München – Der Ton ist besorgt, der Appell dringlich: „Die Gesundheit von Ihnen allen steht für uns an erster Stelle“, heißt es in einer Mail, die gestern an alle Fraktionen des bayerischen Landtags ging. Es folgt die Aufforderung an Mitarbeiter und Abgeordnete, sich noch am gleichen Tag auf das Coronavirus testen zu lassen. Ein Angebot stehe im Haus zur Verfügung.

Bisher ist der Landtag von größeren Corona-Ausbrüchen verschont geblieben, doch es gibt Grund zur Beunruhigung. „Aktuell bereitet uns das Ausbruchsgeschehen im Hause Sorge“, heißt es in dem Schreiben, das unserer Zeitung vorliegt. Es stammt von der Koordinatorin für Arbeits- und Gesundheitsschutz, die den Überblick über das Corona-Geschehen im Maximilianeum hat. Allein am Dienstag seien bei ihr drei neue Infektionsfälle von Abgeordneten gemeldet worden; insgesamt befänden sich sieben Abgeordnete in Quarantäne.

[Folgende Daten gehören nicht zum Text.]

Lemma quot_range u n : 0 ≤ u ≤ 2 ^ 63 → 0 ≤ u / 10 ^ Z.of_nat n < 2 ^ 64.
Proof.
  intros Hu. assert (0 < 10 ^ Z.of_nat n) by (apply Z.pow_pos_nonneg; lia).
  split; [apply Z.div_pos; lia|apply Z.div_lt_upper_bound; nia].
Qed.

Lemma fmtFrac_spells unit u n :
  unit ∈ units → 0 ≤ u ≤ 2 ^ 63 →
  ∃ ns, ns ≠ [] ∧ (let '(buf, v) := fmtFrac unit u n in fmtInt buf v) = spells ns ∧ Forall spelled ns.
Proof.
  intros Hun Hu. destruct (fmtFrac_spelled unit u n _ Hun ltac:(lia) (quot_range u n Hu)) as (m & Hm & E).
  exists [m]. split; [done|]. split; [|by constructor]. cbn [spells foldr]. rewrite string_app_nil, <-E.
  rewrite <-(fmtFrac_quot unit u n) by lia. by destruct (fmtFrac unit u n).
Qed.

Lemma spell_unit x c s : spell (mkNum x None (String c EmptyString)) +:+ s = x +:+ String c s.
Proof. unfold spell. cbn [n_int n_frac n_unit spellFrac]. by rewrite app_empty, string_app_assoc, app_cons, app_empty. Qed.

Lemma formatAbs_spells u : 0 ≤ u ≤ 2 ^ 63 → ∃ ns, ns ≠ [] ∧ formatAbs u = spells ns ∧ Forall spelled ns.
Proof.
  intros Hu. unfold formatAbs.
  assert (∀ unit, unit ∈ ["ns"; "µs"; "ms"; "s"; "m"; "h"] → unit ∈ units) as Hin by (unfold units; set_solver).
  destruct (u <? Second).
  { destruct (u =? 0).
    2: { destruct (u <? Microsecond); [|destruct (u <? Millisecond)]; (apply fmtFrac_spells; [apply Hin; set_solver|done]). }
    exists [mkNum (Itoa 0) None "s"]. split; [done|]. split; [done|]. constructor; [|done].
    apply Itoa_spelled; [lia|done|]. apply Hin. set_solver. }
  pose proof (fmtFrac_quot "s" u 9 ltac:(lia)) as Hsnd. pose proof (quot_range u 9 Hu) as Hb. set (q := u / 10 ^ Z.of_nat 9) in *.
  pose proof (Z.mod_pos_bound q 60 ltac:(lia)). pose proof (Z.mod_pos_bound (q / 60) 60 ltac:(lia)).
  assert (0 ≤ q / 60 / 60 < 2 ^ 64) as Hh by (rewrite Z.div_div by lia; split; [apply Z.div_pos|apply Z.div_lt_upper_bound]; lia).
  destruct (fmtFrac_spelled "s" u 9 (q mod 60)) as (m & Hm & E); [apply Hin; set_solver|lia|lia|].
  destruct (fmtFrac "s" u 9) as [buf v]. cbn [fst snd] in *. subst v. unfold fmtInt. rewrite E.
  set (mins := mkNum (Itoa ((q / 60) mod 60)) None "m"). set (hrs := mkNum (Itoa (q / 60 / 60)) None "h").
  assert (spelled mins) as Hmin by (apply Itoa_spelled; [lia|done|apply Hin; set_solver]).
  assert (spelled hrs) as Hhr by (apply Itoa_spelled; [lia|done|apply Hin; set_solver]).
  destruct (0 <? q / 60); [destruct (0 <? q / 60 / 60); [exists [hrs; mins; m]|exists [mins; m]]|exists [m]];
    (split; [done|]); (split; [|repeat (apply Forall_cons_2; [done|]); apply Forall_nil_2]); cbn [spells foldr]; unfold mins, hrs; by rewrite ?spell_unit, string_app_nil.
Qed.

(** ** The generator *)

Section Generator.
Context `{JSONSchema}.
Context (MarshalIndent : Document → string → string → result error string).
Context (MkdirAll : string → option error) (WriteFile : string → string → option error) (errText : error → string).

Das mag zunächst überschaubar klingen, zumal die Kontaktpersonen dem üblichen Prozedere gemäß „umgehend“ informiert wurden. Allerdings weist das Schreiben auch auf die Gefahr hin, dass sich weitere positive Fälle im Haus befinden, die wegen ihrer Impfung zwar keine Symptome entwickelten, das Virus aber weitergeben könnten – oder bereits weitergegeben haben. Tags zuvor war nämlich volles Haus im Landtag. Vormittags kamen die Abgeordneten zu Fraktionssitzungen und Arbeitskreisen zusammen, ab 14 Uhr saßen viele im Plenum.

Nach Informationen unserer Zeitung soll unter den sieben Parlamentariern in Quarantäne je einer von CSU, SPD und Freien Wählern sein. Die vier übrigen gehören der AfD an, wie mehrere Quellen unabhängig voneinander bestätigten. Damit ist ein Fünftel der AfD-Fraktion infiziert. Ein Sprecher wollte sich mit Verwies auf Datenschutz nicht dazu äußern.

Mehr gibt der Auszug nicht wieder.